BEGIN

(* ===== verification/LinkWebhook.v ===== *)
(** * Gateway webhooks
    (app/payment_links/application/webhook_service.py)

    A webhook is authenticated, recorded once in the inbox, checked against the
    gateway and settled.  Debug logging and the sanitised copy of the payload
    are left out; the endpoint commits and then publishes the events. *)

From S2P Require Import Prelude Exceptions Effects StateMachines Money Numbers Store PyText Attribution.
From S2P Require Import RefundService LinkGateway LinkAdapters Settlement.
#[local] Open Scope Z_scope.

(** [s[:n]]. *)
Definition take_text (n : nat) (s : string) : string := String.substring 0 n s.

(** A [WebhookRetryRequired] is a [PaymentProviderError]. *)
Definition PAYMENT_NOT_VERIFIED : exn := err_code PaymentProviderError "PAYMENT_NOT_VERIFIED".

Module PaymentWebhookService.
Section service.
Context `{World}.
(** Not in production, and [PAYMENT_WEBHOOK_MAX_AGE_SECONDS]. *)
Context (is_dev : bool) (max_age : Z).

(** [_check_age]: [.get] fails on an event that is not an object, and a date
    that does not parse is let through. *)
Definition check_age (payload : json) : M Store () :=
  if max_age =? 0 then mret ()
  else
    let event := jor (jget payload "Event") (JDict []) in
    raise_if (negb (is_mapping event)) (err PythonException) ;;
    now_ ← gets now;
    match fromisoformat (take_text 26 (replace_all "Z" "+00:00" (json_str (jget event "CreationDate")))) with
    | Some ts => raise_if (max_age * 1000000 <? now_ - ts) (err_code AuthenticationError "STALE_WEBHOOK")
    | None => mret ()
    end.

(** [_claim_event]: [INSERT ... ON CONFLICT DO NOTHING]; nothing for an event
    that is in the inbox. *)
Definition claim_event (gw : Gateway) (event : GatewayWebhookEvent) (reference : string) : M Store (option Z) :=
  s ← get;
  let ref := take_text 150 reference in
  if existsb (λ e, String.eqb e.(we_gateway) gw.(gw_name) && String.eqb e.(we_event_reference) ref)
       (rows s.(payment_webhook_events))
  then mret None
  else
    let id := new_id s.(payment_webhook_events) in
    modify (λ s, s <| payment_webhook_events := <[id := mk_webhook_event gw.(gw_name) ref
      (event_kind_text event.(ge_kind)) event.(ge_invoice_id) None "received" None]> s.(payment_webhook_events) |>) ;;
    mret (Some id).

(** ** Payment events *)

(** What the webhook or the gateway says, and the link it is about. *)
Definition lookup_id (event : GatewayWebhookEvent) : option string :=
  match event.(ge_invoice_id) with
  | Some t => if truthy t then Some t else event.(ge_state) ≫= gs_payment_id
  | None => event.(ge_state) ≫= gs_payment_id
  end.
Definition event_link_reference (event : GatewayWebhookEvent) : option string :=
  if truthy_opt event.(ge_event_reference) then event.(ge_event_reference)
  else (λ st, default "None" st.(gs_reference_id)) <$> event.(ge_state).

(** [_handle_payment_event].  With neither a verified state nor one in the
    event the code names [GatewayPaymentState], which the module does not
    import. *)
Definition handle_payment_event (gw : Gateway) (event : GatewayWebhookEvent) : M Store (string * option Z * list Event) :=
  let source := ("webhook_" ++ gw.(gw_name))%string in
  let lookup := lookup_id event in
  let known := if truthy_opt lookup then lookup else None in
  link ← gets (get_locked_link_by_any_identifier gw.(gw_name) known (event_link_reference event) None);
  verified ← match known with
             | Some k => try_except (st ← get_payment_state gw k; mret (Some st)) (λ _, true) (λ _, mret None)
             | None => mret None
             end;
  link ← match link, verified with
         | None, Some st =>
             if truthy_opt st.(gs_invoice_id)
             then gets (get_locked_link_by_any_identifier gw.(gw_name) st.(gs_invoice_id)
                          (Some (por_str st.(gs_reference_id) "")) None)
             else mret None
         | _, _ => mret link
         end;
  match link with
  | None => mret ("ignored", None, [])
  | Some id =>
      let current_status := match verified with Some st => Some st.(gs_status) | None => event.(ge_status) end in
      let state_to_use := match verified with Some st => Some st | None => event.(ge_state) end in
      if (current_status ==? Some Outcome.PAID) || (event.(ge_status) ==? Some Outcome.PAID) then
        raise_if (match verified with Some st => st.(gs_status) !=? Outcome.PAID | None => false end)
          PAYMENT_NOT_VERIFIED ;;
        merged ←
          match verified with
          | Some st => mret (if truthy_opt st.(gs_payment_id) then st else default st event.(ge_state))
          | None => match event.(ge_state) with
                    | Some st => mret st
                    | None => raise (err PythonException)
                    end
          end;
        '(outcome, events) ← apply id merged source;
        mret (outcome_text outcome, Some id, events)
      else
        match current_status ==? Some Outcome.FAILED, state_to_use with
        | true, Some st =>
            '(outcome, events) ← apply id st source;
            mret (outcome_text outcome, Some id, events)
        | _, _ => mret (outcome_text PENDING, Some id, [])
        end
  end.

(** ** Refund events *)

Definition find_payment_for_update (gw : Gateway) (invoice_id : option string) (s : Store) : option Z :=
  match invoice_id with
  | Some t =>
      if truthy t
      then newest_key (λ p, (p.(pm_invoice_id) ==? Some t) && (p.(pm_payment_provider) ==? Some gw.(gw_provider_label)))
             pm_created_at s.(payments)
      else None
  | None => None
  end.

(** The refund a gateway cancelled, taken back from its payment. *)
Definition revert_refund (gw : Gateway) (event : GatewayWebhookEvent) (pid : Z) (r : Refund) : M Store () :=
  upd_refund r.(rf_id) (λ r, r <| rf_status := FAILED |>) ;;
  old ← get_payment_row pid;
  let left := Z.max 0 (old.(pm_amount_refunded) - r.(rf_refunded_amount)) in
  let status := if left =? 0 then "success" else "partially_refunded" in
  upd_payment pid (λ p, p <| pm_amount_refunded := left |> <| pm_status := Some status |>) ;;
  add_history (mk_history pid old.(pm_status) status ("webhook_" ++ gw.(gw_name))%string event.(ge_refund_id)
    None None (Some ("webhook_" ++ gw.(gw_name))%string) None) ;;
  upd_payment pid (λ p, p <| pm_payment_data := Some (dict_set (or_empty p.(pm_payment_data)) "needs_attention"
    (JStr ("Refund " ++ r.(rf_refund_number) ++ " was cancelled by the gateway.")%string)) |>) ;;
  flush_payment pid.

Definition handle_refund_event (gw : Gateway) (event : GatewayWebhookEvent) : M Store (string * option Z * list Event) :=
  payment ← gets (find_payment_for_update gw event.(ge_invoice_id));
  match payment with
  | None => mret ("ignored", None, [])
  | Some pid =>
      refund ←
        (if truthy_opt event.(ge_refund_id) then
           l ← gets (λ s, List.filter (λ r, (r.(rf_payment_id) ==? Some pid) &&
                             (r.(rf_gateway_refund_id) ==? event.(ge_refund_id))) (rows s.(refunds)));
           RefundService.scalar_one_or_none l
         else mret None);
      if event.(ge_refund_status) ==? Some "REFUNDED" then
        match refund with
        | Some r => when (r.(rf_status) !=? COMPLETED) (upd_refund r.(rf_id) (λ r, r <| rf_status := COMPLETED |>))
        | None => mret ()
        end ;;
        mret ("processed", Some pid, [])
      else
        match refund, (default "" event.(ge_refund_status)) in? ["CANCELED"; "CANCELLED"] with
        | Some r, true =>
            when (r.(rf_status) !=? FAILED) (revert_refund gw event pid r) ;;
            mret ("processed", Some pid, [])
        | _, _ => mret ("ignored", Some pid, [])
        end
  end.

(** ** The pipeline *)

Definition handle_event (gw : Gateway) (event : GatewayWebhookEvent) : M Store (string * option Z * list Event) :=
  match event.(ge_kind) with
  | PAYMENT_STATUS => handle_payment_event gw event
  | _ => handle_refund_event gw event
  end.

Definition process (gw : Gateway) (headers : list (string * string)) (raw_body : string) : M Store (string * list Event) :=
  payload ← match json_loads (if truthy raw_body then raw_body else "{}") with
            | Some (JDict d) => mret (JDict d)
            | _ => raise (err_code ValidationError "INVALID_WEBHOOK_PAYLOAD")
            end;
  verified ← lift (verify_signature gw headers payload);
  raise_if (negb verified && negb is_dev) (err_code AuthenticationError "INVALID_WEBHOOK_SIGNATURE") ;;
  event ← lift (parse_event gw payload);
  if event.(ge_kind) ==? IGNORED then mret ("ignored", [])
  else
    check_age payload ;;
    inbox_id ← claim_event gw event (por_str event.(ge_event_reference) (sha256_hex raw_body));
    match inbox_id with
    | None => mret ("duplicate", [])
    | Some inbox =>
        '(outcome, target_id, events) ← handle_event gw event;
        now_ ← gets now;
        modify (λ s, s <| payment_webhook_events := alter (λ e, e <| we_outcome := outcome |>
          <| we_payment_id := target_id |> <| we_processed_at := Some now_ |>) inbox s.(payment_webhook_events) |>) ;;
        mret (outcome, events)
    end.

(** The endpoint ([gateway_webhook] of app/payment_links/api/router.py): the
    events are published after the commit. *)
Definition gateway_webhook (gw : Gateway) (headers : list (string * string)) (raw_body : string) : M Store string :=
  '(outcome, events) ← in_session (process gw headers raw_body);
  publish_pending_events events ;;
  mret outcome.
End service.
End PaymentWebhookService.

END

* [Task prompt] Would you please reproduce the records above exactly, only from their first line through the line holding "From S2P Require Import RefundService", with both ends included?

* [Worked solution]
(* ===== verification/LinkWebhook.v ===== *)
(** * Gateway webhooks
    (app/payment_links/application/webhook_service.py)

    A webhook is authenticated, recorded once in the inbox, checked against the
    gateway and settled.  Debug logging and the sanitised copy of the payload
    are left out; the endpoint commits and then publishes the events. *)

From S2P Require Import Prelude Exceptions Effects StateMachines Money Numbers Store PyText Attribution.
From S2P Require Import RefundService LinkGateway LinkAdapters Settlement.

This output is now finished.